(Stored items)
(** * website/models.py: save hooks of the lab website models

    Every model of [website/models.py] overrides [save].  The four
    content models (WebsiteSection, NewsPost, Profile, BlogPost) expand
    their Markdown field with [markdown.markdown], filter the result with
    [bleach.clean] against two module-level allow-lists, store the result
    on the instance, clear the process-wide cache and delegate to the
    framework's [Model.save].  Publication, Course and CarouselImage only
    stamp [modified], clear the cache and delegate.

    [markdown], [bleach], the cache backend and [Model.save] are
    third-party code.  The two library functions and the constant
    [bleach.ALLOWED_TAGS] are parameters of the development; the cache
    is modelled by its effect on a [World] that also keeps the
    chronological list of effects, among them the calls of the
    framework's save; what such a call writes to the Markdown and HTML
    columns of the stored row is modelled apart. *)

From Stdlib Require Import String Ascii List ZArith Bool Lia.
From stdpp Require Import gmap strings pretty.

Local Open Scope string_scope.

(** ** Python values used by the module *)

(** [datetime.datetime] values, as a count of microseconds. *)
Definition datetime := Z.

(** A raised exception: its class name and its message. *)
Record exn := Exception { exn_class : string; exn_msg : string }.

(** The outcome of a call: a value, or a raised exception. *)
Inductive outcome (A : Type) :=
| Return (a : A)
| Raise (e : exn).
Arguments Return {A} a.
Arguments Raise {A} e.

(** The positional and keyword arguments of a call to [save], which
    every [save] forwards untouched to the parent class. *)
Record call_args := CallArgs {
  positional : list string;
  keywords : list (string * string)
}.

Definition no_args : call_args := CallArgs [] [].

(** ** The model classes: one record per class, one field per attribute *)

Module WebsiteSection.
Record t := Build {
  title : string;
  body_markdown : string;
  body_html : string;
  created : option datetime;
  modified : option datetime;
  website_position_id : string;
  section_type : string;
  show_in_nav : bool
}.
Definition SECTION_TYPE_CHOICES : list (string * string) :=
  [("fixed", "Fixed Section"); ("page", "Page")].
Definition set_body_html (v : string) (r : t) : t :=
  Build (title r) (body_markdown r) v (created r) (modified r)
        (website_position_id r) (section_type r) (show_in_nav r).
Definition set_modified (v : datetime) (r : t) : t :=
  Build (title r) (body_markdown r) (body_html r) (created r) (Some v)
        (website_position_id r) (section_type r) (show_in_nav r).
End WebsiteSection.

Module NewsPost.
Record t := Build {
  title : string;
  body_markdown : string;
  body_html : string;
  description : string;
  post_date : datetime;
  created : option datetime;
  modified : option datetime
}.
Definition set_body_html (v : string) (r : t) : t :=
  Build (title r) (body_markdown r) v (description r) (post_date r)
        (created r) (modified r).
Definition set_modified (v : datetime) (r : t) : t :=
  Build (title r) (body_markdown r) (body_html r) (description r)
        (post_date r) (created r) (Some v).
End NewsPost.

● **EXERCISE PROMPT**:
Output the records again in full. Keep every character as written.

● **REPLY TO THE TASK**:
(** * website/models.py: save hooks of the lab website models

    Every model of [website/models.py] overrides [save].  The four
    content models (WebsiteSection, NewsPost, Profile, BlogPost) expand
    their Markdown field with [markdown.markdown], filter the result with
    [bleach.clean] against two module-level allow-lists, store the result
    on the instance, clear the process-wide cache and delegate to the
    framework's [Model.save].  Publication, Course and CarouselImage only
    stamp [modified], clear the cache and delegate.

    [markdown], [bleach], the cache backend and [Model.save] are
    third-party code.  The two library functions and the constant
    [bleach.ALLOWED_TAGS] are parameters of the development; the cache
    is modelled by its effect on a [World] that also keeps the
    chronological list of effects, among them the calls of the
    framework's save; what such a call writes to the Markdown and HTML
    columns of the stored row is modelled apart. *)

From Stdlib Require Import String Ascii List ZArith Bool Lia.
From stdpp Require Import gmap strings pretty.

Local Open Scope string_scope.

(** ** Python values used by the module *)

(** [datetime.datetime] values, as a count of microseconds. *)
Definition datetime := Z.

(** A raised exception: its class name and its message. *)
Record exn := Exception { exn_class : string; exn_msg : string }.

(** The outcome of a call: a value, or a raised exception. *)
Inductive outcome (A : Type) :=
| Return (a : A)
| Raise (e : exn).
Arguments Return {A} a.
Arguments Raise {A} e.

(** The positional and keyword arguments of a call to [save], which
    every [save] forwards untouched to the parent class. *)
Record call_args := CallArgs {
  positional : list string;
  keywords : list (string * string)
}.

Definition no_args : call_args := CallArgs [] [].

(** ** The model classes: one record per class, one field per attribute *)

Module WebsiteSection.
Record t := Build {
  title : string;
  body_markdown : string;
  body_html : string;
  created : option datetime;
  modified : option datetime;
  website_position_id : string;
  section_type : string;
  show_in_nav : bool
}.
Definition SECTION_TYPE_CHOICES : list (string * string) :=
  [("fixed", "Fixed Section"); ("page", "Page")].
Definition set_body_html (v : string) (r : t) : t :=
  Build (title r) (body_markdown r) v (created r) (modified r)
        (website_position_id r) (section_type r) (show_in_nav r).
Definition set_modified (v : datetime) (r : t) : t :=
  Build (title r) (body_markdown r) (body_html r) (created r) (Some v)
        (website_position_id r) (section_type r) (show_in_nav r).
End WebsiteSection.

Module NewsPost.
Record t := Build {
  title : string;
  body_markdown : string;
  body_html : string;
  description : string;
  post_date : datetime;
  created : option datetime;
  modified : option datetime
}.
Definition set_body_html (v : string) (r : t) : t :=
  Build (title r) (body_markdown r) v (description r) (post_date r)
        (created r) (modified r).
Definition set_modified (v : datetime) (r : t) : t :=
  Build (title r) (body_markdown r) (body_html r) (description r)
        (post_date r) (created r) (Some v).
End NewsPost.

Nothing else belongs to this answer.